3, the microprocessor with a quartz crystal resonator.
4, CTVVTR using quartz crystal resonators.
5, a watch crystal oscillator.
Why crystal to increase capacitance
1, in order to satisfy the resonance conditions. Specifically that: the load capacitance of the crystal element is the total effective capacitance across the outside across the crystal in the circuit. It refers to the normal shock crystal capacitance required. General external capacitor, are provided so that both ends of the oscillator equivalent capacitive load capacitance is equal or close. Not all crystal oscillation circuit are required matching capacitance. Whether the oscillation circuit is determined by the form, it requires the use of an equivalent model of a crystal analysis.
2, the ground: two ground next capacitors crystal capacitance of the capacitive voltage division is actually three-point circuit, dividing points is a ground point.
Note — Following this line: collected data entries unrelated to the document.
(** The read that completes a request whose response fits the buffer. *)
Lemma read_last id c x d clock w consumed response s' :
  waiting id c x w -> d <> [] -> len x + len d <= s_buffer_size cfg ->
  answers clock (protocol c) (x ++ d) (storage w) consumed response s' ->
  exists w' c', worker_event cfg (ConnReady id (read_event clock d)) w = Done (inr tt) w' /\
    sending id c' response 0 w' /\ same_conn c c' /\ (read_chain c = None -> read_chain c' = None) /\
    storage w' = s' /\ wire w' = wire w.
Proof.
  intros Hw Hd Hfit Hp. destruct (waiting_start _ _ _ _ Hw) as (b & o & Hb & Hlb & Ho & Hlo & Hx & Hxb).
  destruct Hw as [Hi Hc Hs _]. destruct (Hp o Hlo) as (out & Hout & Hresp & Ep).
  pose proof (len_nonneg x). pose proof (len_nonneg d). pose proof (len_nonneg response).
  pose proof (owned_distinct _ _ _ _ (view_start _ _ _ _ _ Hi Hc)) as Hne.
  assert (Hin : len (x ++ d) <= s_buffer_size cfg) by (rewrite len_app; lia).
  pose proof (process_result_in cfg _ _ _ _ _ _ _ Hcfg Hin Hlo Ep) as [_ Hres]. simpl in Hres.
  pose proof (wi_state _ _ _ Hi _ _ Hc) as Hok. unfold state_ok in Hok. rewrite Hs in Hok.
  set (c' := with_state (writing (Z.of_nat (write_buf_idx c)) (len response)) (with_read_chain None c)).
  assert (Hr : wp False (handle_readable clock id max (ReadOk d) true) (fun r w' => r = inr tt /\
    items w' !! id = Some c' /\ storage w' = s' /\ wire w' = wire w /\ buffer w' (write_buf_idx c) = Some out) w).
  { eapply (handle_readable_run cfg _ _ _ _ c (len x) b o _ d); try done; [apply read_all; lia|].
    rewrite Hx, Ep. split; [done|]. intros w1 V1 S1 P1 W1 B1 _. apply wp_try. eapply view_get; [done|].
    simpl. apply wp_try. eapply (after_request_ok cfg); try done; [apply Hok|lia..|].
    intros w2 V2 (S2 & P2 & W2) B2. apply wp_try. eapply view_update; [done|]. intros w3 V3 B3 S3 P3 W3.
    eapply view_register; [exact V3| |done]. intros _ V4. split_and!; simpl; try congruence.
    - by rewrite (v_items _ _ _ _ _ V3), lookup_insert_eq.
    - rewrite B3, B2 by done. done. }
  apply wp_returns in Hr as (r & w' & E & -> & Hit & Hst & Hwi & Hbf).
  apply (read_event_ok id clock d w w') in E; [|by rewrite Hc|by rewrite Hit].
  exists w', c'. split_and!; try done. split; try done; [by eapply read_event_inv|lia|by exists out].
Qed.

(** The read after which the request layer gives the connection up. *)
Lemma read_end id c x d clock w s' :
  waiting id c x w -> d <> [] -> len x + len d <= s_buffer_size cfg ->
  (forall o, len o = s_buffer_size cfg -> exists r out, (r = Quit \/ r = Request.Error) /\ len out = len o /\
    process clock (protocol c) (x ++ d) o max (storage w) = Done (r, out) s') ->
  exists w', worker_event cfg (ConnReady id (read_event clock d)) w = Done (inr tt) w' /\
    items w' = base.delete id (items w) /\ storage w' = s' /\ wire w' = wire w.
Proof.
  intros Hw Hd Hfit Hp. destruct (waiting_start _ _ _ _ Hw) as (b & o & Hb & Hlb & Ho & Hlo & Hx & Hxb).
  destruct Hw as [Hi Hc Hs _]. destruct (Hp o Hlo) as (r & out & Hr & Hout & Ep). pose proof (len_nonneg x).
  assert (Hh : wp False (handle_readable clock id max (ReadOk d) true) (fun r w1 => (exists e, r = inl e) /\
    items w1 = items w /\ storage w1 = s' /\ wire w1 = wire w) w).
  { eapply (handle_readable_run cfg _ _ _ _ c (len x) b o _ d); try done; [apply read_all; lia|].
    rewrite Hx, Ep. split; [done|]. intros w1 V1 S1 P1 W1 _ _. apply wp_try. eapply view_get; [done|].
    assert (I1 : items w1 = items w) by (by rewrite (v_items _ _ _ _ _ V1), insert_id).
    destruct Hr as [-> | ->]; simpl; (eapply wp_done; [done|]); (split; [by eexists|done]). }
  apply wp_returns in Hh as (r1 & w1 & E & [e ->] & I1 & S1 & W1).
  pose proof (handle_readable_ok cfg clock id w c (ReadOk d) true Hi Hcfg Hc) as Hk. unfold wp in Hk. rewrite E in Hk.
  destruct (handled_winv cfg _ _ _ _ _ Hi Hc Hk) as [Hw1 _].
  rewrite (read_event_err _ _ _ _ _ _ ltac:(by rewrite Hc) E).
  destruct (closed_run id (Some id) w1 Hw1 ltac:(by right)) as (w' & -> & H1 & H2 & H3).
  exists w'. by rewrite H1, H2, H3, I1.
Qed.

(** ** Writing *)

Lemma sending_bytes id c response n w :
  sending id c response n w ->
  next_bytes c (Z.of_nat (write_buf_idx c)) n (len response) w = Done (inr (Some (drop (Z.to_nat n) response))) w.
Proof.
  intros [Hi Hc Hs [Hn Hr] (b & Hb & Hd)]. unfold next_bytes.
  rewrite (bind_done (gets buffers) _ _ (buffers w) w) by done.
  assert (Hlt : Z.of_nat (write_buf_idx c) < USIZE_MAX).
  { apply lookup_lt_Some in Hb. pose proof (wi_count _ _ _ Hi) as Hcnt. unfold len in Hcnt.
    destruct Hcfg as (_ & _ & _ & ? & _). lia. }
  rewrite (proj2 (Z.eqb_neq _ _)) by lia. rewrite Nat2Z.id, (get_buffer_Val _ _ _ Hb). cbn [mbind comp_bind].
  assert (Hl : len response <= len b) by (rewrite <- Hd; unfold len; rewrite length_take; lia).
  rewrite (bind_done (lift _) _ _ (drop (Z.to_nat n) response) w); [done|]. unfold slice.
  rewrite !(proj2 (Z.leb_le _ _)) by lia. unfold lift. simpl. f_equal.
  rewrite <- Hd at 2. rewrite skipn_firstn_comm. f_equal. unfold len in *. lia.
Qed.

(** The connection after [n] bytes of a response of [total] bytes. *)
Definition after_write (c : MioConnection) (n total : Z) : MioConnection :=
  if total <=? n then with_state reading (with_write_chain None c)
  else with_state (Writing (Z.of_nat (write_buf_idx c)) n total) c.

Lemma finish_write_run id w0 c w n total k :
  view id w0 c (owned c) w -> write_chain c = None ->
  wp False (finish_write id (Z.of_nat (write_buf_idx c)) n total k true) (fun r w' => r = inr tt /\
    items w' !! id = Some (after_write c (n + k) total) /\ storage w' = storage w /\ wire w' = wire w /\
    pool_buffers (buffers w') = pool_buffers (buffers w)) w.
Proof.
  intros V Hwc. apply wp_try. eapply view_get; [done|]. cbv zeta. unfold after_write.
  destruct (total <=? n + k).
  - apply wp_try. eapply view_update; [done|]. intros w2 V2 B2 S2 P2 W2.
    rewrite Hwc. apply wp_try, wp_bind. eapply wp_zoom; [done|]. eapply wp_done; [done|].
    assert (V2' : view id w0 (with_write_chain None c) (owned c) (with_buffers (buffers w2) w2)) by (by destruct w2).
    apply wp_try. eapply view_get; [done|]. apply wp_try. eapply view_update; [done|]. intros w3 V3 B3 S3 P3 W3.
    eapply view_register; [exact V3| |done]. intros _ V4. split_and!; simpl in *; try congruence.
    by rewrite (v_items _ _ _ _ _ V3), lookup_insert_eq.
  - eapply view_update; [done|]. intros w2 V2 B2 S2 P2 W2. split_and!; try congruence.
    by rewrite (v_items _ _ _ _ _ V2), lookup_insert_eq.
Qed.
I.e. the Ground dividing point as a reference point, the input and output pins of the oscillation is inverted, but both ends of the parallel resonant circuit of view i.e. quartz, form a positive feedback circuit continues to oscillate in order to ensure
Of course, you can also interpret it this way:
Crystal nominal value when there is a test condition "load capacitance", to meet this condition at work, the oscillation frequency was consistent with the nominal value, that is, only connect the appropriate crystal capacitance to meet the start-up requirements, crystal to work properly.
Crystal needs with how much capacitance
This is to be determined according to the crystal size and circuit elements, with a 16MHZ crystal resonator, its load capacitance values may differ, as 10PF, 20PF load capacitance is determined in its production process, can not be change. You should be able to get accurate specifications when buying crystal.
When the crystal oscillator used in the circuit should satisfy CL = C + CS.
CL is the load capacitance of the crystal Specifications and, C is the capacitance of an external circuit (typically obtained from the serial-parallel relationship by means of two capacitors), CS is the distributed capacitance of the circuit, and this circuit design factors, the distribution of components the relevant value is indeterminate, usually 3 to 5PF.
So the above formula can probably calculate the capacitance values should be used, and this capacitance value can make crystal work at its nominal frequency nearby.
Such as: C51 microcontroller, 11M crystal with 22pF capacitor is, in fact, no need to size the capacity of more than accurate, with 33pF also entirely possible, a few pF to tens of pF you can.